Item! Somewhere in between stifling the urge to can the Supreme Court and accusing reporters of treason, President Bush has tapped the Business School's resident inflation dove, Frederic Mishkin, to fill a spot on the Fed's seven-member board of governors.

Why does this matter, besides saving the students who made that music video commiserating with Glenn Hubbard, the B-School dean who didn't get to be Fed Chairman, the trouble of making another one? Our anonymous tipster opines that Mishkin's selection signals a fundamental shift in Fed policy: from stomping out inflation before it has a chance to spawn to allowing it to reach tadpole size and continue swimming unmolested. Which is odd, considering the GOP has traditionally been the party of inflation hawks, and doesn't typically move towards policies already embraced by Canadian and European central banks.

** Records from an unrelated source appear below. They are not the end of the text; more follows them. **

(** * kopf reactor: task supervision and lifecycle orchestration

    A shallow embedding of [kopf/_core/reactor/running.py].

    The coroutines of the module are embedded as programs of a small
    state-and-exception monad [Coro] over a [World]: the world is the event
    loop as one coroutine sees it (the clock, the other tasks with the times
    at which they finish, the times at which the coroutine itself is
    cancelled, the timers armed with [call_later], the log).  Every [await]
    is a suspension point at which the pending cancellation of the running
    coroutine, if any, is delivered as [CancelledError]. *)

From Stdlib Require Import Ascii.
From stdpp Require Import gmap strings list fin_maps.

Open Scope string_scope.
Open Scope list_scope.
Open Scope nat_scope.
Open Scope stdpp_scope.

(** ** Exceptions and task outcomes *)

(** The exceptions other than the cancellation. *)
Inductive error : Type :=
| TypeError (msg : string)
| ValueError (msg : string)
| InvalidStateError
| Exception (msg : string).

(** [asyncio.CancelledError] is kept apart from the regular errors, as the
    code does in every [except asyncio.CancelledError] clause. *)
Inductive exn : Type :=
| CancelledError
| Error (e : error).

(** How a finished task ended: [task.result()] returns, raises the task's
    exception, or raises [CancelledError]. *)
Inductive outcome : Type :=
| Returned
| Failed (e : error)
| Cancelled.

#[global] Instance error_eq_dec : EqDecision error.
Proof. solve_decision. Defined.
#[global] Instance exn_eq_dec : EqDecision exn.
Proof. solve_decision. Defined.
#[global] Instance outcome_eq_dec : EqDecision outcome.
Proof. solve_decision. Defined.

(** ** Tasks *)

(** A task is known by its identity (the code compares tasks with [is] and
    keeps them in sets). *)
Abbreviation Task := nat (only parsing).

(** What a task does, as the loop sees it.  [b_natural] is the time at which
    the task finishes when left alone, with its outcome ([None]: it runs
    forever).  [b_on_cancel] is how it unwinds from a cancellation: after how
    long, and with which outcome ([None]: it swallows the cancellation and
    carries on). *)
Record Behaviour : Type := mkBehaviour {
  b_natural : option (nat * outcome);
  b_on_cancel : option (nat * outcome);
}.

(** A task of the loop: its name, when it was created, whether it was
    created behind the started-flag ([create_guarded_task]) and as
    finishable, and what it does. *)
Record Script : Type := mkScript {
  s_name : string;
  s_born : nat;
  s_guarded : bool;
  s_finishable : bool;
  s_behaviour : Behaviour;
}.

Definition s_natural (s : Script) : option (nat * outcome) :=
  b_natural (s_behaviour s).
Definition s_on_cancel (s : Script) : option (nat * outcome) :=
  b_on_cancel (s_behaviour s).

(** ** Events of the log *)

Inductive return_when : Type := FIRST_COMPLETED | ALL_COMPLETED.

Inductive Activity : Type := STARTUP | CLEANUP.

Inductive Signals : Type := SIGINT | SIGTERM | SIGKILL.

#[global] Instance return_when_eq_dec : EqDecision return_when.
Proof. solve_decision. Defined.
#[global] Instance Activity_eq_dec : EqDecision Activity.
Proof. solve_decision. Defined.
#[global] Instance Signals_eq_dec : EqDecision Signals.
Proof. solve_decision. Defined.

Inductive event : Type :=
| EvWait (ts : list Task) (timeout : option nat) (rw : return_when)
| EvStop (title : string) (ts : list Task) (cancelled : bool) (interval : option nat)
| EvCancel (title : string) (t : Task)
| EvStopped (title : string)
| EvAllTasks (found : list Task)
| EvActivityBegin (a : Activity)
| EvActivityEnd (a : Activity)
| EvStartedSet
| EvReadyRaised
| EvVaultClosed
| EvBody (name : string)
| EvCreateTask (name : string) (t : Task)
| EvCallLater (delay : nat) (thread : nat) (sig : Signals)
| EvWarnings (category msg : string)      (* warnings.warn *)
| EvWarn (msg : string)                   (* logger.warning *)
| EvInfo (msg : string)
| EvDebug (msg : string).

#[global] Instance event_eq_dec : EqDecision event.
Proof. solve_decision. Defined.

(** A timer armed with [loop.call_later(delay, signal.pthread_kill, thread, sig)]. *)
Record Timer : Type := mkTimer {
  tm_armed : nat;
  tm_delay : nat;
  tm_thread : nat;
  tm_signal : Signals;
}.

(** ** Settings and flags *)

(** The fields of [configuration.OperatorSettings] that the module reads or
    writes. *)
Record ProcessSettings : Type := mkProcess {
  ultimate_exiting_timeout : option nat;
}.

Record PeeringSettings : Type := mkPeering {
  p_clusterwide : bool;
  p_mandatory : bool;
  p_name : string;
  p_standalone : bool;
  p_priority : nat;
}.

Record OperatorSettings : Type := mkSettings {
  process : ProcessSettings;
  peering : PeeringSettings;
}.

(** What awaiting a flag gives: [None], a signal, a boolean or a string (of
    code points below 256). *)
Inductive flag_result : Type :=
| RNone
| RSignal (sig : Signals)
| RBool (b : bool)
| RStr (s : string).

(** An externally owned flag ([aioadapters.Flag]), by the time at which its
    owner sets it ([None]: never) and what it is: a future, resolved with
    the result [Some v], or an event ([None]), which has no result of its
    own. *)
Record Flag : Type := mkFlag {
  f_set_at : option nat;
  f_value : option flag_result;    (* the result of a future-like flag *)
}.

(** What the waiter of the flag returns when the flag is set: the result of
    a future, and [True], what [wait()] returns, for an event. *)
Definition awaited (f : Flag) : flag_result :=
  match f_value f with
  | Some v => v
  | None => RBool true
  end.

(** ** The world *)

(** What the surroundings of the operator do, whatever the module does. *)
Record Env : Type := mkEnv {
  thread : nat;                               (* threading.get_ident() *)
  self : nat;                                 (* asyncio.current_task() *)
  in_main_thread : bool;
  unix_signals : bool;                        (* add_signal_handler is implemented *)
  default_settings : OperatorSettings;        (* configuration.OperatorSettings() *)
  workload : string → Behaviour;              (* the collaborators' coroutines, by task name *)
  activities : Activity → nat * option error; (* how long an activity takes, how it ends *)
  vault_close : nat;                          (* how long vault.close() takes *)
  signals : list (nat * Signals);             (* the OS signals that arrive, in order *)
  version : option string;                    (* versions.version *)
}.

Record World : Type := mkWorld {
  env : Env;
  now : nat;                      (* the loop's clock *)
  scripts : gmap nat Script;      (* the other tasks of the loop *)
  cancelled : gmap nat nat;       (* when a task.cancel() reached a running task *)
  cancels : list nat;             (* when the running coroutine is cancelled *)
  started : option nat;           (* when the started-flag is (or was) set *)
  timers : list Timer;            (* armed by call_later *)
  handlers : list Signals;        (* signals with a handler resolving the signal-flag *)
  live_system : list nat;         (* the shared list [system_tasks] *)
  live_root : list nat;           (* the shared list [root_tasks] *)
  settings_var : option OperatorSettings;  (* posting.settings_var *)
  log : list (nat * event);       (* oldest first, with the time of each *)
}.

Definition set_now (x : nat) (W : World) : World :=
  mkWorld (env W) x (scripts W) (cancelled W) (cancels W) (started W)
    (timers W) (handlers W) (live_system W) (live_root W) (settings_var W) (log W).
Definition set_scripts (x : gmap nat Script) (W : World) : World :=
  mkWorld (env W) (now W) x (cancelled W) (cancels W) (started W)
    (timers W) (handlers W) (live_system W) (live_root W) (settings_var W) (log W).
Definition set_cancelled (x : gmap nat nat) (W : World) : World :=
  mkWorld (env W) (now W) (scripts W) x (cancels W) (started W)
    (timers W) (handlers W) (live_system W) (live_root W) (settings_var W) (log W).
Definition set_cancels (x : list nat) (W : World) : World :=
  mkWorld (env W) (now W) (scripts W) (cancelled W) x (started W)
    (timers W) (handlers W) (live_system W) (live_root W) (settings_var W) (log W).
Definition set_started (x : option nat) (W : World) : World :=
  mkWorld (env W) (now W) (scripts W) (cancelled W) (cancels W) x
    (timers W) (handlers W) (live_system W) (live_root W) (settings_var W) (log W).
Definition set_timers (x : list Timer) (W : World) : World :=
  mkWorld (env W) (now W) (scripts W) (cancelled W) (cancels W) (started W)
    x (handlers W) (live_system W) (live_root W) (settings_var W) (log W).
Definition set_handlers (x : list Signals) (W : World) : World :=
  mkWorld (env W) (now W) (scripts W) (cancelled W) (cancels W) (started W)
    (timers W) x (live_system W) (live_root W) (settings_var W) (log W).
Definition set_live_system (x : list nat) (W : World) : World :=
  mkWorld (env W) (now W) (scripts W) (cancelled W) (cancels W) (started W)
    (timers W) (handlers W) x (live_root W) (settings_var W) (log W).
Definition set_live_root (x : list nat) (W : World) : World :=
  mkWorld (env W) (now W) (scripts W) (cancelled W) (cancels W) (started W)
    (timers W) (handlers W) (live_system W) x (settings_var W) (log W).
Definition set_settings_var (x : option OperatorSettings) (W : World) : World :=
  mkWorld (env W) (now W) (scripts W) (cancelled W) (cancels W) (started W)
    (timers W) (handlers W) (live_system W) (live_root W) x (log W).
Definition set_log (x : list (nat * event)) (W : World) : World :=
  mkWorld (env W) (now W) (scripts W) (cancelled W) (cancels W) (started W)
    (timers W) (handlers W) (live_system W) (live_root W) (settings_var W) x.

(** When, and how, a task finishes: a cancellation that reached it makes it
    unwind as its script says; otherwise it finishes as when left alone. *)
Definition task_finish (s : Script) (c : option nat) : option (nat * outcome) :=
  match c, s_on_cancel s with
  | Some c, Some (d, o) => Some (c + d, o)
  | _, _ => s_natural s
  end.

Definition finish (W : World) (t : Task) : option (nat * outcome) :=
  s ← scripts W !! t; task_finish s (cancelled W !! t).

(** [task.done()] at time [T]. *)
Definition done_at (W : World) (T : nat) (t : Task) : bool :=
  match finish W t with
  | Some (f, _) => bool_decide (f ≤ T)
  | None => false
  end.

Definition is_done (W : World) (t : Task) : bool := done_at W (now W) t.

(** The outcome of a task that is done. *)
Definition result_of (W : World) (t : Task) : option outcome :=
  match finish W t with
  | Some (f, o) => if bool_decide (f ≤ now W) then Some o else None
  | None => None
  end.

(** ** The coroutine monad *)

Inductive Res (A : Type) : Type :=
| Ok (a : A)          (* the coroutine went on with [a] *)
| Raise (e : exn)     (* it raised *)
| Hang.               (* it is suspended for ever *)
Arguments Ok {A} a.
Arguments Raise {A} e.
Arguments Hang {A}.

Definition Coro (A : Type) : Type := World → Res A * World.

#[global] Instance Coro_ret : MRet Coro := λ A a W, (Ok a, W).
#[global] Instance Coro_bind : MBind Coro := λ A B f m W,
  match m W with
  | (Ok a, W1) => f a W1
  | (Raise e, W1) => (Raise e, W1)
  | (Hang, W1) => (Hang, W1)
  end.

Definition raise {A} (e : exn) : Coro A := λ W, (Raise e, W).

(** [try: body except asyncio.CancelledError: handler else: orelse]: the
    handler sees the cancellation of the body only. *)
Definition try_except_cancelled_else {A B} (body : Coro A) (handler : Coro B)
    (orelse : A → Coro B) : Coro B :=
  λ W, match body W with
       | (Ok a, W1) => orelse a W1
       | (Raise CancelledError, W1) => handler W1
       | (Raise e, W1) => (Raise e, W1)
       | (Hang, W1) => (Hang, W1)
       end.

(** [try: body except asyncio.CancelledError: handler]: the handler sees
    the cancellation only; other exceptions go through. *)
Definition try_except_cancelled {A} (body : Coro A) (handler : Coro A) : Coro A :=
  λ W, match body W with
       | (Raise CancelledError, W1) => handler W1
       | r => r
       end.

Definition hang {A} : Coro A := λ W, (Hang, W).

Definition get_world : Coro World := λ W, (Ok W, W).
Definition modify (f : World → World) : Coro unit := λ W, (Ok tt, f W).
Definition emit (ev : event) : Coro unit :=
  λ W, (Ok tt, set_log (log W ++ [(now W, ev)]) W).

(** A suspension point.  [wake] is the time at which what the coroutine
    awaits is there ([None]: never); the coroutine resumes then, or at once
    if that time is past.  A cancellation of the coroutine that has come by
    the time it resumes is delivered instead, as [CancelledError]: also the
    one that comes at the very instant of the wake-up, and the one that was
    pending when the coroutine suspended. *)
Definition suspend (wake : option nat) : Coro unit := λ W,
  let reached (c : nat) :=
    match wake with Some w => bool_decide (c ≤ now W `max` w) | None => true end in
  match cancels W with
  | c :: cs =>
      if reached c
      then (Raise CancelledError, set_cancels cs (set_now (now W `max` c) W))
      else match wake with
           | Some w => (Ok tt, set_now (now W `max` w) W)
           | None => (Hang, W)
           end
  | [] =>
      match wake with
      | Some w => (Ok tt, set_now (now W `max` w) W)
      | None => (Hang, W)
      end
  end.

But enough about monetary theory. Bwog is still waiting for its Stiglitz-Bernanke death match!

Bitter Economist Feels the Sting

We knew the School of the Arts kids are talented. We'd pin the SIPA kids for some serious clowning around if they were drunk enough. But who would ever... ever... suspect the semester's best student production would come out of the Business School.

But when B-School Dean Hubbard gets passed over as Fed Chair by Bernanke, the Follies Student Comedy Review gets a little inspiration from the Police and lets their voices be heard.

Word is the video played a significant part in Bruce Preston's Intermediate Macro review session.